====== DATASET CONTENT ======

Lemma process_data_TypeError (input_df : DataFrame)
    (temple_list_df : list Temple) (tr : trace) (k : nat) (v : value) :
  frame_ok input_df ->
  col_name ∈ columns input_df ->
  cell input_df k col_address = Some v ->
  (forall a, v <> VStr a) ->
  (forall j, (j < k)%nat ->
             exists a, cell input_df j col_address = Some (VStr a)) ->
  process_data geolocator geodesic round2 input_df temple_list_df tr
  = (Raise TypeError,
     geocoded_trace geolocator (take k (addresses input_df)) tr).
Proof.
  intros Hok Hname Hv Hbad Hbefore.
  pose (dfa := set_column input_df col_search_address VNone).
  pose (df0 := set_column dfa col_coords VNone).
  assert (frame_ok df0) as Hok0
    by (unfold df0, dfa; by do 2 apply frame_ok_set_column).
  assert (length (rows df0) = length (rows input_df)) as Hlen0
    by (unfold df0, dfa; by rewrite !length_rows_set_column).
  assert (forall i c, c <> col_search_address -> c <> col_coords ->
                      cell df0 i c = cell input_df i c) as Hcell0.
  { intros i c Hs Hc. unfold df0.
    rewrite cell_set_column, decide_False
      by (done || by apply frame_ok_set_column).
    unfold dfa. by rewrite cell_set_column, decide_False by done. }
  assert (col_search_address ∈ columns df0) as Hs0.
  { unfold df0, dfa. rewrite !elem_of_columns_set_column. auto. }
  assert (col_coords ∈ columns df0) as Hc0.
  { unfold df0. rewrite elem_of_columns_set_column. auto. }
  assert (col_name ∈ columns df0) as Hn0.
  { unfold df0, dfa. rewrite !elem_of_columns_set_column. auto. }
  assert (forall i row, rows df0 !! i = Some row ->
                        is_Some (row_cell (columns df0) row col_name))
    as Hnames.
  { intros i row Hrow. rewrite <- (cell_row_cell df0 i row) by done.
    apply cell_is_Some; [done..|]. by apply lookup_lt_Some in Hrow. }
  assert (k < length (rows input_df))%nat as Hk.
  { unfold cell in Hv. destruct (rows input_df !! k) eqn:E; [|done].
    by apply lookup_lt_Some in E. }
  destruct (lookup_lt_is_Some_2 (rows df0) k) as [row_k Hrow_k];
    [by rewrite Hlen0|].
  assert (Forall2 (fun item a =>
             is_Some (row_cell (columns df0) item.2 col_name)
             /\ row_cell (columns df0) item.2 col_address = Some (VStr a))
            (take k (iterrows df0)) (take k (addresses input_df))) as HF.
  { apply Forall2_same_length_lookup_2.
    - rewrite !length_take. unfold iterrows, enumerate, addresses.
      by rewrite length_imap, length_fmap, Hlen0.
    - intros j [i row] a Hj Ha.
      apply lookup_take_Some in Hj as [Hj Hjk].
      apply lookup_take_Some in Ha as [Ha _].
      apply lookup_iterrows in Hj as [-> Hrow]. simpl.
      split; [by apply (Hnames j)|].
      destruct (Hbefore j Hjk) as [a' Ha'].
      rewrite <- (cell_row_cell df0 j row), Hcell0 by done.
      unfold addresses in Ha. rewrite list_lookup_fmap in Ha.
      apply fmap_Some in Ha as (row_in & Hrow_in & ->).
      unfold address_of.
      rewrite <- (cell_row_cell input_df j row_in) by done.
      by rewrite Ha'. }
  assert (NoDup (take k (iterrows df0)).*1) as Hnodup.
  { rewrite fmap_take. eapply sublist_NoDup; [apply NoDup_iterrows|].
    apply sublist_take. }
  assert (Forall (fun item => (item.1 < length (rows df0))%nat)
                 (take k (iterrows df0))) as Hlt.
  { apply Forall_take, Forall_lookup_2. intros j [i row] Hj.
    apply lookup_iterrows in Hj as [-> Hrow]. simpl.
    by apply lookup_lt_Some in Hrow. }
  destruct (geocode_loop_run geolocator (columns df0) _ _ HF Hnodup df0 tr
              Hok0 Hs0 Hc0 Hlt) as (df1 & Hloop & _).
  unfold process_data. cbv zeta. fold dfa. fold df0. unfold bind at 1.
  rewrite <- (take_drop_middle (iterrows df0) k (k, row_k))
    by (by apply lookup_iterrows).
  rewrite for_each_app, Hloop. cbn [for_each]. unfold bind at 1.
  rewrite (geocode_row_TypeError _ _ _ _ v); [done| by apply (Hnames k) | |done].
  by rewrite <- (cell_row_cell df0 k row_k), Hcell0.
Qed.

======

#### WHAT IS NEEDED:
Search the records for the string "Hloop" and report each line that has it.

#### WRITTEN SOLUTION:
              Hok0 Hs0 Hc0 Hlt) as (df1 & Hloop & _).
  rewrite for_each_app, Hloop. cbn [for_each]. unfold bind at 1.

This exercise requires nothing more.